• [YOUR OBJECTIVE] Transcribe exactly, and only, the lines from the one containing "(λ c q o, ring_step_refines" through the last line of the data.

• [SOURCE RECORDS]
------------------------

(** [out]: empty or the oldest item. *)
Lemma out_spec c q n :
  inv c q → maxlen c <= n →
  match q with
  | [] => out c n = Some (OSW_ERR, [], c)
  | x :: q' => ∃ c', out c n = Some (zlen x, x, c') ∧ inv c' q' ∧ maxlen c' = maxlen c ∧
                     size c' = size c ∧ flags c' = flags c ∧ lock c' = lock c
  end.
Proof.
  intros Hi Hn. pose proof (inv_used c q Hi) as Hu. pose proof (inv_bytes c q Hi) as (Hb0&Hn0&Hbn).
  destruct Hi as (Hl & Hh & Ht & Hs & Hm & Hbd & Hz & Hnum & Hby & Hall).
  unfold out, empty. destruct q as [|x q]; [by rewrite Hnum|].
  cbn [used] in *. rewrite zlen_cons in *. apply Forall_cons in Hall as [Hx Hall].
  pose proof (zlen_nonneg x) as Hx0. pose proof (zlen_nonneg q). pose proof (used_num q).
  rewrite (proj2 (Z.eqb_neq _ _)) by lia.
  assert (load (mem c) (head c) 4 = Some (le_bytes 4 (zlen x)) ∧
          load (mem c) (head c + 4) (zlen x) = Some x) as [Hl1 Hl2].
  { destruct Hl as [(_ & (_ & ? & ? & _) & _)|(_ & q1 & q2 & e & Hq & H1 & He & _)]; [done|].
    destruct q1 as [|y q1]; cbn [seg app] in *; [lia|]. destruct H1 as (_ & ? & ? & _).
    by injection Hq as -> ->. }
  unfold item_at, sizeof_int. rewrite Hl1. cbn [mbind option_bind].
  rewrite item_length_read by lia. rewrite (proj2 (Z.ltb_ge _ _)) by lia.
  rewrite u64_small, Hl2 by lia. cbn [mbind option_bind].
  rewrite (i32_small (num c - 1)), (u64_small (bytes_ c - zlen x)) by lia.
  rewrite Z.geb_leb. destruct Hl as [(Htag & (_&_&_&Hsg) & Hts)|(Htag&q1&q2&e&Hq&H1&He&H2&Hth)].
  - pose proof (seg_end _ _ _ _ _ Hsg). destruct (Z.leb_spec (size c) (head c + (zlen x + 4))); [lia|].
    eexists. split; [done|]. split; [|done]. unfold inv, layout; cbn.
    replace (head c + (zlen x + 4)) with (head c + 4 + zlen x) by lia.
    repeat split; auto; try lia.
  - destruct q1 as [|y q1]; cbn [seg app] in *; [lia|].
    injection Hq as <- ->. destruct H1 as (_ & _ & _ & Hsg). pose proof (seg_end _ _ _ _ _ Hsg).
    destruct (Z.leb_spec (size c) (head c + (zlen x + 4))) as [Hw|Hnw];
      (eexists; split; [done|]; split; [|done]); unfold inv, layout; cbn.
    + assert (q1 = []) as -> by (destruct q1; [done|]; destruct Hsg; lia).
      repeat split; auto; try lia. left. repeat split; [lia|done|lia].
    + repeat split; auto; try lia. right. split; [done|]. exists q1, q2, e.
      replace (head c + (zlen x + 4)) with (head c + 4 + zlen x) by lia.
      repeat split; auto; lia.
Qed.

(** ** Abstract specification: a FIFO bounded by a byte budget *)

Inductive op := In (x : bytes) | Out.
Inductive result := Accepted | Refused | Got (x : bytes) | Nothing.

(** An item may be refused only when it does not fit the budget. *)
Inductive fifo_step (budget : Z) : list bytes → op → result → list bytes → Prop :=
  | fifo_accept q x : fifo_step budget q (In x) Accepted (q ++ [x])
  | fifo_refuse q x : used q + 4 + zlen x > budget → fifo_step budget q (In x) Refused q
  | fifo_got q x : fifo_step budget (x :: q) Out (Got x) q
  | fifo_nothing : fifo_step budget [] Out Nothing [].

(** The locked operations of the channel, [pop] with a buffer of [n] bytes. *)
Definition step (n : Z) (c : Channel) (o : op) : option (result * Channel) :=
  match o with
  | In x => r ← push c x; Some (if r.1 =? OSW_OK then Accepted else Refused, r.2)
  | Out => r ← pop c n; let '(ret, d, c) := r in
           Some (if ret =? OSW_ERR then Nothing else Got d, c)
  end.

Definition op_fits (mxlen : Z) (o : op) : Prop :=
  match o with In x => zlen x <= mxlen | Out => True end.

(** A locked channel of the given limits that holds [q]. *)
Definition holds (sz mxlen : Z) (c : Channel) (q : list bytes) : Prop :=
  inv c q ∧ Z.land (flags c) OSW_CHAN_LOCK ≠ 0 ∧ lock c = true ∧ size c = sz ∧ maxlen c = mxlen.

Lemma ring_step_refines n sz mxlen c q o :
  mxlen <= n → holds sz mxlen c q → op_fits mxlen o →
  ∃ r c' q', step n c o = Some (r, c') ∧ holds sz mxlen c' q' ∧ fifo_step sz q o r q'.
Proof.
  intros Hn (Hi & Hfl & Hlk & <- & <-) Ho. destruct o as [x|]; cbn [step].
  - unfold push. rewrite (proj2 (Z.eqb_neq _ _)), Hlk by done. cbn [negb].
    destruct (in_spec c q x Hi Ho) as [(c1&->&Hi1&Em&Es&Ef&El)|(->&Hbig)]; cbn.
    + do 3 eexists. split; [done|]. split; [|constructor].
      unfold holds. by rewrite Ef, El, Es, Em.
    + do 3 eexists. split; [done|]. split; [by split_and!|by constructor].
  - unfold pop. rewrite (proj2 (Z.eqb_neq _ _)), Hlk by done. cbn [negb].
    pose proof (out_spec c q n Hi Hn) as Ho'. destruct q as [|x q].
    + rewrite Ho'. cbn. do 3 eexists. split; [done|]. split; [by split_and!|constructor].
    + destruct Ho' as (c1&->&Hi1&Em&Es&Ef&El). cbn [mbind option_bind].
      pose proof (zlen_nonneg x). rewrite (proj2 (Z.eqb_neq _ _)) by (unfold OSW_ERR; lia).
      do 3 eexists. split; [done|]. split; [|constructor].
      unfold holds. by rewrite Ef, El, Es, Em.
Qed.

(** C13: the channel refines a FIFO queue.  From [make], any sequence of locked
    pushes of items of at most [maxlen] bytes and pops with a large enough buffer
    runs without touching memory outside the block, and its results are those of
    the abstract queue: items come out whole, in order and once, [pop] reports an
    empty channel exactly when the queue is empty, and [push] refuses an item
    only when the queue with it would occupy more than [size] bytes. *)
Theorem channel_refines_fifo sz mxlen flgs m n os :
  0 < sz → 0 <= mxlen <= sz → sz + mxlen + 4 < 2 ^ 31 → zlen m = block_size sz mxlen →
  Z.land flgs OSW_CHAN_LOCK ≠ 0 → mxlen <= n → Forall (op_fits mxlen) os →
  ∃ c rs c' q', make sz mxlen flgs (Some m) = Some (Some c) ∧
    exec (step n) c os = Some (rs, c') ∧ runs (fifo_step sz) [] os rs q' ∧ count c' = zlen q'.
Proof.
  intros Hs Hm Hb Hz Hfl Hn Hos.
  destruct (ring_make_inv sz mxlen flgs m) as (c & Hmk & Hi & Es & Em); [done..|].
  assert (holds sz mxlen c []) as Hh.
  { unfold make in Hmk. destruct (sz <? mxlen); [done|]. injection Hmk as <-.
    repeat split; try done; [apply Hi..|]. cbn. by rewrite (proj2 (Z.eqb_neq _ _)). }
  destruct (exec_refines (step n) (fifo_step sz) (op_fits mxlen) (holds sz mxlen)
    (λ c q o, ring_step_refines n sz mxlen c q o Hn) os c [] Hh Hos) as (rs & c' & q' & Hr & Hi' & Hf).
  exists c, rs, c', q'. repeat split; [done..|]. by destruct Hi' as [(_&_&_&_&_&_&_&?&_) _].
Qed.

------------------------

• [ANSWER SECTION]
    (λ c q o, ring_step_refines n sz mxlen c q o Hn) os c [] Hh Hos) as (rs & c' & q' & Hr & Hi' & Hf).
  exists c, rs, c', q'. repeat split; [done..|]. by destruct Hi' as [(_&_&_&_&_&_&_&?&_) _].
Qed.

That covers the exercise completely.